Research output: Chapter in Book/Report/Conference proceedingChapter

1 Scopus citations

Abstract

Excitotoxicity is a common pathological process in many neurologic and neurodegenerative disorders, and this process involves over-stimulation of glutamate receptors and an excessive influx of calcium into cells. Cell death in excitotoxicity is unique in that, for the most part, it does not involve caspase-dependent pathways. Overactivation of poly (ADP-ribose) polymerase-1 (PARP-1) is an early pathological event in excitotoxicity that leads to a unique form of cell death called parthanatos.
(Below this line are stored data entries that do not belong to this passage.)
Lemma req_inv_close w r o :
  req_inv (AtClose r o, w) -> req_inv (AtRecv, log (EvClose r o) w).
Proof.
  intros [Hq Hnd Hf Hs Hh Hr]. simpl in *.
  destruct (Hh r eq_refl) as (Hdq & Hin & _). unfold in_hand in Hin.
  assert (Hdq' : forall r', dequeued r' (EvClose r o :: trace w) <-> dequeued r' (trace w)).
  { intros r'. by apply dequeued_cons_other. }
  assert (Hsl : forall r', r' <> r -> slot_of r' (EvClose r o :: trace w)
                                      = slot_of r' (trace w)).
  { intros r' Hne. rewrite slot_of_cons. simpl.
    destruct (Nat.eqb_spec r r'); [by subst|]. by rewrite app_nil_r. }
  constructor; simpl.
  - intros r' s. rewrite Hdq'. apply Hq.
  - done.
  - intros r'. rewrite Hdq'. apply Hf.
  - intros r'. rewrite Hdq'. intros Hn. unfold slot. simpl. rewrite Hsl; [by apply Hs|].
    by intros ->.
  - done.
  - intros r'. rewrite Hdq'. intros Hd _. destruct (decide (r' = r)) as [->|Hne].
    + exists o. rewrite slot_of_cons, Hin. simpl. by rewrite Nat.eqb_refl.
    + unfold resolved. rewrite Hsl by done. apply Hr; [done|]. simpl. congruence.
Qed.

Lemma Connection_Take_trace c w : trace (snd (Connection_Take c w)) = trace w.
Proof. pose proof (Connection_Take_ctl c w) as H. by injection H. Qed.
(** Below the cap every placement appends one entry. *)
Lemma placements_below_cap calls : forall l reg l' reg',
  registryOnPlatforms l reg -> NoDup (tpCoord <$> reg) ->
  (length reg + length calls <= 12)%nat ->
  placements calls l reg = Some (l', reg') ->
  registryOnPlatforms l' reg' /\ NoDup (tpCoord <$> reg') /\
  exists news, reg' = reg ++ news /\ length news = length calls.
Proof.
  induction calls as [| call calls IH]; intros l reg l' reg' Hreg Hnd Hlen Hrun.
  - simpl in Hrun. apply (inj Some) in Hrun. injection Hrun as <- <-.
    split; [exact Hreg |]. split; [exact Hnd |].
    exists []. now rewrite app_nil_r.
  - simpl in Hrun, Hlen.
    destruct (doEarthAction call.1 l reg call.2) as [[l1 reg1] placed] eqn:Hcall.
    destruct placed; [| discriminate Hrun].
    apply doEarthAction_placed in Hcall as (c & _ & Hcan & Hev).
    destruct (place_keeps_platforms l reg c (call.1 + 7000)%Q Hreg Hnd Hcan)
      as [Hreg1 Hnd1].
    destruct (evictOldest_cases (setTile l c.1 c.2 "X")
                (reg ++ [mkTempPlatform c.1 c.2 (call.1 + 7000)%Q]))
      as [[_ Hsame] | (o & rest & _ & Hbig & _)].
    + rewrite Hsame in Hev. injection Hev as <- <-.
      assert (Hlen1 : (length (reg ++ [mkTempPlatform c.1 c.2 (call.1 + 7000)%Q])
                       + length calls <= 12)%nat).
      { rewrite length_app. simpl. lia. }
      destruct (IH _ _ _ _ Hreg1 Hnd1 Hlen1 Hrun)
        as (Hreg' & Hnd' & news & -> & Hnews).
      split; [exact Hreg' |]. split; [exact Hnd' |].
      exists (mkTempPlatform c.1 c.2 (call.1 + 7000)%Q :: news).
      rewrite <- app_assoc. simpl. auto.
    + rewrite length_app in Hbig. simpl in Hbig. lia.
Qed.

Lemma abilities_earth now l reg p :
  Player.id p = 3 ->
  abilities now l reg p
  = if Qle_bool (Player.abilityCooldownUntil p) now then
      let '(l', reg', placed) := doEarthAction now l reg p in
      if placed
      then (l', reg',
            Player.with_abilityCooldownUntil (now + EARTH_COOLDOWN * 1000) p)
      else (l', reg', p)
    else (l, reg, p).
Proof.
  intros Hid. unfold abilities. rewrite Hid.
  rewrite (bool_decide_eq_false_2 (3 = 1)) by lia.
  rewrite (bool_decide_eq_false_2 (3 = 2)) by lia.
  rewrite (bool_decide_eq_true_2 (3 = 3)) by lia.
  reflexivity.
Qed.
(** * Cookify chatbot core: vector index, multi-strategy retrieval, confidence scorer

    A shallow embedding of
      - [backend/chatbot/vector_db_manager.py]  (classes [VectorDBManager] and
        [HybridVectorDB]),
      - [backend/chatbot/mongodb_sync.py]       (class [RecipeSearchOptimizer] and
        the searchable text of [MongoDBRecipeSync]),
      - [backend/chatbot/confidence_scorer.py]  (class [AdvancedConfidenceScorer]),
    followed by the properties of the specification stated over it, and by
    further properties of the code.

    Conventions of the embedding.
      - Python and NumPy floating-point numbers are idealised as real numbers
        ([R]); rounding is not modelled.
      - A Python exception is a value: a computation returns [Ok v] or
        [Raise e].  A method that mutates [self] is a function from the state
        before to a result paired with the state at the point of return or of
        the raise.
      - Python strings are the byte strings of their UTF-8 encoding.
        Unicode-aware primitives ([str.lower], [str.strip], [re.findall]) are
        parameters of the sections that use them.
      - FAISS is an external library.  Its indexes are modelled from its
        documented interface: an index stores its vectors by ordinal, [add]
        appends, [search] returns exactly [k] (distance, label) pairs, best
        first, padded with label [-1].  The vectors an approximate index
        visits for a query are a parameter ([Scan]). *)

From Stdlib Require Import Reals Lra Lia ZArith List String Ascii Bool Sorted.
From stdpp Require Import base decidable option list gmap strings sets.
Import ListNotations.

(* ===================================================================== *)
(** * Part I.  Definitions                                                *)
(* ===================================================================== *)

(** ** The Python runtime: exceptions, floats, sorting, strings *)
Module Py.

(** The exceptions the modelled code can raise. *)
Inductive exn : Type :=
| ValueError
| IndexError
| KeyError
| AttributeError
| AssertionError
| RuntimeError.

Inductive result (A : Type) : Type :=
| Ok (a : A)
| Raise (e : exn).
Arguments Ok {A} a.
Arguments Raise {A} e.

Definition bind {A B : Type} (c : result A) (k : A -> result B) : result B :=
  match c with
  | Ok a => k a
  | Raise e => Raise e
  end.

(** A method over a mutable object of type [S]: the state is threaded, and a
    raise keeps the state reached so far. *)
Definition method (S A : Type) : Type := S -> result A * S.
(** [try { p } finally { f }]: [f] runs on the way out of [p], whether [p]
    returned or threw, and the way out is kept. *)
Fixpoint try_finally {A : Type} (p : Prog A) (f : Prog unit) : Prog A :=
  match p with
  | Ret a => f ;; Ret a
  | Throw e => f ;; Throw e
  | Do op k => Do op (fun v => try_finally (k v) f)
  | Vis q k => Vis q (fun r => try_finally (k r) f)
  end.

(** ** Running a program against an environment *)

Inductive Outcome (A : Type) : Type :=
| Returned (a : A)
| Threw (e : Exn).
Arguments Returned {A} a.
Arguments Threw {A} e.

(** One exchange with the environment. *)
Inductive Event : Type :=
| Did (op : Op) (v : OpResp op)
| Asked (q : Req) (r : result (Resp q)).

(** An environment with state [W] answers every operation and request. *)
Record Handler (W : Type) : Type := mkHandler {
  on_op : forall op : Op, W -> OpResp op * W;
  on_req : forall q : Req, W -> result (Resp q) * W
}.
Arguments mkHandler {W} on_op on_req.
Arguments on_op {W} h op w.
Arguments on_req {W} h q w.

Record Run (W A : Type) : Type := mkRun {
  outcome : Outcome A;
  final : W;
  trace : list Event
}.
Arguments mkRun {W A} outcome final trace.
Arguments outcome {W A} r.
Arguments final {W A} r.
Arguments trace {W A} r.

Fixpoint run {W A : Type} (h : Handler W) (p : Prog A) (w : W) : Run W A :=
  match p with
  | Ret a => mkRun (Returned a) w []
  | Throw e => mkRun (Threw e) w []
  | Do op k =>
      let (v, w') := on_op h op w in
      let rest := run h (k v) w' in
      mkRun (outcome rest) (final rest) (Did op v :: trace rest)
  | Vis q k =>
      let (r, w') := on_req h q w in
      let rest := run h (k r) w' in
      mkRun (outcome rest) (final rest) (Asked q r :: trace rest)
  end.

(** ** Postconditions over every environment

    [Post p Phi]: whatever the environment answers, the trace and the
    outcome of [p] satisfy [Phi]. *)

Fixpoint Post {A : Type} (p : Prog A) (Phi : list Event -> Outcome A -> Prop) : Prop :=
  match p with
  | Ret a => Phi [] (Returned a)
  | Throw e => Phi [] (Threw e)
  | Do op k => forall v, Post (k v) (fun tr o => Phi (Did op v :: tr) o)
  | Vis q k => forall r, Post (k r) (fun tr o => Phi (Asked q r :: tr) o)
  end.

(** The last exchange of a trace. *)
Fixpoint last_event (tr : list Event) : option Event :=
  match tr with
  | [] => None
  | [ev] => Some ev
  | _ :: tr' => last_event tr'
  end.

(** [Total p]: no environment makes [p] throw. *)
Definition Total {A : Type} (p : Prog A) : Prop :=
  Post p (fun _ o => exists a, o = Returned a).

(** [Ensures p P]: the outcome of [p] satisfies [P], whatever the trace. *)
Definition Ensures {A : Type} (p : Prog A) (P : Outcome A -> Prop) : Prop :=
  Post p (fun _ o => P o).

(** ** auth-helpers *)

Definition orEmpty (s : option string) : string :=
  match s with
  | Some v => v
  | None => ""
  end.

Definition getCurrentUser : Prog (option AuthUser) :=
  user <- await AuthGetUser ;;
  match user with
  | None => Ret None
  | Some u => Ret (Some (mkAuthUser (su_id u) (orEmpty (su_phone u)) (su_created_at u)))
  end.

(** ** crop-db *)

Definition notAuthenticated : Exn := JsError "User not authenticated".

(** [data || []]. *)
Definition orNil {T : Type} (d : option (list T)) : list T :=
  match d with
  | Some l => l
  | None => []
  end.

Definition getActiveCrops : Prog (list CropCycle) :=
  try_catch
    (user <- getCurrentUser ;;
     match user with
     | None => Throw notAuthenticated
     | Some u =>
         r <- await (CropCycles_SelectActive (id u)) ;;
         match error r with
         | Some e => Throw (PgThrown e)
         | None => Ret (orNil (data r))
         end
     end)
    (fun _ => Ret []).

Definition markCropAsHarvested (cropId : Z) : Prog bool :=
  try_catch
    (user <- getCurrentUser ;;
     match user with
     | None => Throw notAuthenticated
     | Some u =>
         r <- await (CropCycles_UpdateInactive cropId (id u)) ;;
         match error r with
         | Some e => Throw (PgThrown e)
         | None => Ret true
         end
     end)
    (fun _ => Ret false).

(** [d.severity === s]. *)
Definition hasSeverity (s : Severity) (d : DiseaseLog) : bool :=
  match severity d with
  | Some s' => Severity_eqb s' s
  | None => false
  end.

(** Lines 478-516 of [getCropStatus]: the status from the rows the
    disease-log query returned. *)
Definition statusFromLogs (diseaseLogs : option (list DiseaseLog)) : CropStatus :=
  match diseaseLogs with
  | None => healthy
  | Some logs =>
      if Nat.eqb (List.length logs) 0 then healthy
      else
        let severeDiseases := List.length (filter (hasSeverity severe) logs) in
        let moderateDiseases := List.length (filter (hasSeverity moderate) logs) in
        let mildDiseases := List.length (filter (hasSeverity mild) logs) in
        let totalDiseases := List.length logs in
        if Nat.leb 2 totalDiseases then critical
        else if Nat.ltb 0 severeDiseases then critical
        else if Nat.ltb 0 moderateDiseases || Nat.ltb 0 mildDiseases then attention
        else healthy
  end.

(** The manual override of [getCropStatus]: the stored status when it was
    set after the instant seven days back, nothing otherwise. *)
Definition manualOverride (manualStatus : option ManualStatusRow) : Prog (option CropStatus) :=
  match manualStatus with
  | Some row =>
      match ms_manual_status row, ms_manual_status_updated_at row with
      | Some s, Some statusDate =>
          sevenDaysAgo <- perform (NewDateMinusDays 7) ;;
          if sevenDaysAgo <? statusDate then Ret (Some s) else Ret None
      | _, _ => Ret None
      end
  | None => Ret None
  end.

Definition getCropStatus (crop : CropCycle) : Prog CropStatus :=
  try_catch
    (m <- await (CropCycles_SelectManualStatus (crop_id crop)) ;;
     override <- manualOverride (data m) ;;
     match override with
     | Some s => Ret s
     | None =>
         thirtyDaysAgo <- perform (NewDateMinusDays 30) ;;
         r <- await (DiseaseLogs_SelectForCrop (crop_id crop) thirtyDaysAgo) ;;
         match error r with
         | Some _ => Ret healthy
         | None => Ret (statusFromLogs (data r))
         end
     end)
    (fun _ => Ret healthy).

Definition updateCropStatus (cropId : Z) (status : CropStatus) : Prog bool :=
  try_catch
    (user <- getCurrentUser ;;
     match user with
     | None => Throw notAuthenticated
     | Some u =>
         now <- perform DateNow ;;
         r <- await (CropCycles_UpdateManualStatus cropId (id u) status now) ;;
         match error r with
         | Some e => Throw (PgThrown e)
         | None => Ret true
         end
     end)
    (fun _ => Ret false).

(** ** geolocationService *)

(** Truthiness of an optional string: defined and not empty. *)
Definition truthy (s : option string) : bool :=
  match s with
  | Some "" => false
  | Some _ => true
  | None => false
  end.

(** [a || b] on optional strings. *)
Definition jsOr (a b : option string) : option string :=
  if truthy a then a else b.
Biochemical events in parthanatos include early accumulation of poly (ADP-ribose) (PAR) and nuclear translocation of apoptosis inducing factor (AIF) from the mitochondria followed by nuclear accumulation of macrophage migration inhibitory factor (MIF). MIF’s nuclease activity serves as the final executioner in excitotoxicity by shredding genomic DNA. Interfering with PARP activation, PAR signaling or MIF nuclease activity offers therapeutic interventions that could protect against a variety of neuronal injury due to a variety of insults involving glutamate excitotoxicity.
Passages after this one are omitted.